Don’t bury the lede. It’s vital to present your most gripping information right up front in the title. A good format? Keyword 1, Keyword 2 | Your Brand
4. Reinforce your title with a riveting meta description. While YouTube permits up to 5,000 characters for the description field, only the first 157 characters will appear as a snippet in search results. Thus, it’s important to front-load your meta descriptions with the most convincing information.
Additionally, Google and YouTube rely on your text description to determine your video’s content. It’s perfectly fine to include one or two of your most compelling keywords in the meta description, but avoid keyword-stuffing—repetition is often seen by Google as a sign of spam.
In fact, according to Backlinko’s studies of YouTube ranking factors, there is no correlation between keyword-optimized descriptions and rankings.

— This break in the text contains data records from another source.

Lemma heap_limit_ok st stale n :
  slot_ok (cs_slot st) -> mapped (cs_mem st) (cs_slot st) stale -> 0 <= n <= s_static_size (cs_slot st) ->
  let '(st', r) := slot_set_heap_limit n st in limited n st st' r /\ mapped (cs_mem st') (cs_slot st') stale.
Proof.
  intros Hok Hm Hn.
  pose proof (wp_set_heap_limit st st stale n (fun _ st' => framed st st' /\ cs_slot st' = with_accessible (Z.max n (s_accessible (cs_slot st))) (cs_slot st) /\
    cs_queue st' = cs_queue st /\ mapped (cs_mem st') (cs_slot st') stale) (framed_refl _ Hok) Hm Hn ltac:(cbn; auto)) as Hw.
  unfold wp, slot_set_heap_limit, set_protection, expose_existing_mapping, mbind, io_bind, self, lift, syscall, update in *.
  rewrite (proj2 (Z.leb_le _ _)) in * by lia. cbn [assert_] in *. destruct (Z.leb_spec n (s_accessible (cs_slot st))) as [Hle|Hgt].
  { unfold mret, io_ret in *. destruct Hw as (Hfr & Hs & Hq & Hm'). by split; [split_and!|]. }
  rewrite (proj2 (Z.leb_le (s_accessible _) n)) in * by lia. cbn [assert_] in *.
  rewrite (proj2 (Z.leb_le n (s_static_size (cs_slot st)))) in * by lia. cbn [assert_] in *.
  rewrite (proj2 (Z.eqb_neq (n - s_accessible (cs_slot st)) 0)) in * by lia.
  set (p := s_base (cs_slot st) + s_accessible (cs_slot st)) in *. set (len := n - s_accessible (cs_slot st)) in *.
  pose proof (mprotect_contents (cs_mem st) p len true) as Hc. pose proof (failed_protect (cs_mem st) (cs_slot st) stale p len true Hm) as Hfail.
  destruct (sys_mprotect (cs_mem st) p len true) as [a ok]. cbn [fst snd] in *. destruct ok.
  - destruct Hw as (Hfr & Hs & Hq & Hm'). split; [split_and!; try done; intros y; apply Hc|done].
  - split; [split_and!; try done; intros y; apply Hc|]. apply Hfail; [|done]. destruct (decide (p mod hp = 0)) as [Hp|Hp]; [left|by right].
    rewrite (rounded_idem hp (s_accessible (cs_slot st)) Hhp); [done|]. apply (aligned_sub hp Hhp (s_base (cs_slot st))); [done|apply Hok].
Qed.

5. Generate content that increases watch time. The #1 ranking factor on YouTube is watch time. Watch time is not just a measure of how long or what percentage of your video is viewed, but rather a measure of how much your video contributes to a user’s overall time watching videos on the site. Creating content that keeps the viewer hooked will help ensure that your video gets rightfully rewarded in searches. You might also consider using annotations and leaving links to other videos in the description box.
6. Use subtitles. Part of Youtube’s worldwide popularity and accessibility is that it can be navigated in 80 different languages, covering 95% of the internet population (Youtube, 2019). Search engines tend to prioritize content that is more universally accessible, and with the way YouTube rewards watch time, using subtitles is one of the simplest ways to increase views.
Additionally, closed captions and subtitles can cater to hearing-impaired viewers, increasing view counts and watch time, and are crawled by search engines—both good for a major rankings boost.
7.Optimize your on-page text. This may be the step forgotten the most. How does Google understand your video content? Crawlers do not “see” images or video. They rely on text—not only in your titles, meta descriptions, and subtitles, as noted above, but also on-page text.
Whether your on-page text outlines the contents of your video or includes a full transcript, use it as an opportunity to emphasize more keywords and give your viewers more reasons to spend time watching. Along with your title and meta description, on-page text makes your video more visible to Google, and in turn to your customers.